──────── The records ────────

(** ** Analysis of one sheet *)

(** What [_analyze_sheet] reads of a worksheet: its extent and its cell
    values, rows and columns counted from 1. *)
Record Worksheet := mkWorksheet {
  max_row : Z;
  max_column : Z;
  cell_value : Z -> Z -> cell
}.

(** A cell as [_analyze_sheet] keeps it: blank text counts as empty. *)
Definition processed_cell (v : cell) : cell :=
  match v with
  | VStr s => if nonempty (strip s) then v else VNone
  | _ => v
  end.

Fixpoint count_from (lo : Z) (n : nat) : list Z :=
  match n with
  | O => []
  | S n' => lo :: count_from (lo + 1) n'
  end.

(** The rows [iter_rows] yields, processed. *)
Definition sheet_data (ws : Worksheet) (rows cols : Z) : list (list cell) :=
  map (fun r => map (fun c => processed_cell (cell_value ws r c))
                    (count_from 1 (Z.to_nat cols)))
      (count_from 1 (Z.to_nat rows)).

(** The names of the columns: the text of the header cell, or the word
    for column and the position for an empty one. *)
Fixpoint column_names (headers : list cell) (i : Z) : list pystr :=
  match headers with
  | [] => []
  | h :: rest =>
    (if is_none h then py "열" ++ of_Z (i + 1) else str_of h)
      :: column_names rest (i + 1)
  end.

Definition _analyze_sheet (ws : Worksheet) (sheet_name : pystr)
  : option SheetInfo :=
  let rows := if max_row ws =? 0 then 0 else Z.min (max_row ws) 100 in
  let cols := if max_column ws =? 0 then 0 else Z.min (max_column ws) 50 in
  if (rows =? 0) || (cols =? 0) then None
  else
    let data := sheet_data ws rows cols in
    let header_row := _detect_header_row data in
    if header_row =? -1 then None
    else
      let headers := nth (Z.to_nat header_row) data [] in
      let columns := column_names headers 0 in
      let data_start_row := header_row + 1 in
      let actual_row_count := max_row ws in
      Some (mkSheetInfo sheet_name header_row data_start_row columns
              (actual_row_count - data_start_row)
              (_analyze_data_types data header_row columns)
              (if data_start_row <? Z.of_nat (List.length data)
               then firstn 5 (skipn (Z.to_nat data_start_row) data)
               else [])).

End Processor.

(* ================================================================== *)
(** * [core/normalizer.py] *)
(* ================================================================== *)

Module Normalizer.
Import PyStr PyFloat PyDate Cell Dict.

(** The values of the ['change_type'] key of a log entry. *)
Inductive change_type :=
| number_format | date_format | text_format
| remove_empty_rows | sheet_mapping | column_mapping.

(** One entry of [change_logs]. *)
Record log_entry := mklog {
  file_name : pystr;
  sheet_name : pystr;
  row_index : Z;
  column_name : pystr;
  kind : change_type;
  original_value : cell;
  new_value : cell;
  timestamp : pystr
}.

(** What the normalizer mutates: its [change_logs] list, and how many
    times the wall clock has been read. *)
Record nstate := mkstate {
  change_logs : list log_entry;
  ticks : nat
}.

(** An entry written by the normalization of cells or by the removal of
    empty rows, as opposed to one the controller writes for a mapping. *)
Definition cell_level (e : log_entry) : Prop :=
  kind e <> sheet_mapping /\ kind e <> column_mapping.

Definition only_cell_level (st : nstate) : Prop :=
  Forall cell_level (change_logs st).

(** A format standard: the [dict] of one column, every key optional. *)
Record standard := mkstandard {
  std_type : option pystr;
  std_decimal_places : option Z;
  std_thousands_separator : option bool;
  std_format : option pystr;
  std_trim_whitespace : option bool;
  std_normalize_spaces : option bool;
  std_case : option pystr
}.

Definition empty_standard : standard :=
  mkstandard None None None None None None None.

(** [d.get(key, default)] *)
Definition get {A} (o : option A) (default : A) : A :=
  match o with Some v => v | None => default end.

(** A data frame: its columns in order, every column with one cell per row
    and no name twice. *)
Definition DataFrame := list (pystr * list cell).

Section WithClock.
(** [now n] is the time the wall clock shows when it is read for the
    [n]-th time. *)
Variable now : nat -> datetime.
Context {U : PyUnicode}.

(** ** Logging *)

(** [_log_change_dict]: appends one entry.  The call of [_log_change] that
    follows it does nothing, the class defining no [change_log]. *)
Definition _log_change_dict (st : nstate) (file_name sheet_name : pystr)
    (row_index : Z) (column_name : pystr) (change : change_type)
    (original_value new_value : cell) : nstate :=
  let log_entry :=
    mklog file_name sheet_name row_index column_name change
          original_value new_value
          (strftime (now (ticks st)) (py "%Y-%m-%d %H:%M:%S")) in
  mkstate (change_logs st ++ [log_entry]) (S (ticks st)).

(** The loop [for idx, value in series.items()] with its assignments to
    [result.iloc[idx]]: [body] gives the new cell and the new state. *)
Fixpoint series_loop (body : Z -> cell -> nstate -> cell * nstate)
    (series : list cell) (idx : Z) (st : nstate) : list cell * nstate :=
  match series with
  | [] => ([], st)
  | value :: rest =>
    let '(v, st1) := body idx value st in
    let '(vs, st2) := series_loop body rest (idx + 1) st1 in
    (v :: vs, st2)
  end.

(** What every branch does once it has a converted value: store it, and
    log it when its text differs from the text of the original. *)
Definition store (st : nstate) (file_name sheet_name : pystr) (idx : Z)
    (column_name : pystr) (change : change_type)
    (original_value converted_value : cell) : cell * nstate :=
  (converted_value,
   if negb (str_eqb (str_of original_value) (str_of converted_value))
   then _log_change_dict st file_name sheet_name idx column_name change
                         original_value converted_value
   else st).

────────

[Work request]: Report every line of the data in which "wall" appears.

[Result of this task]:
    times the wall clock has been read. *)
(** [now n] is the time the wall clock shows when it is read for the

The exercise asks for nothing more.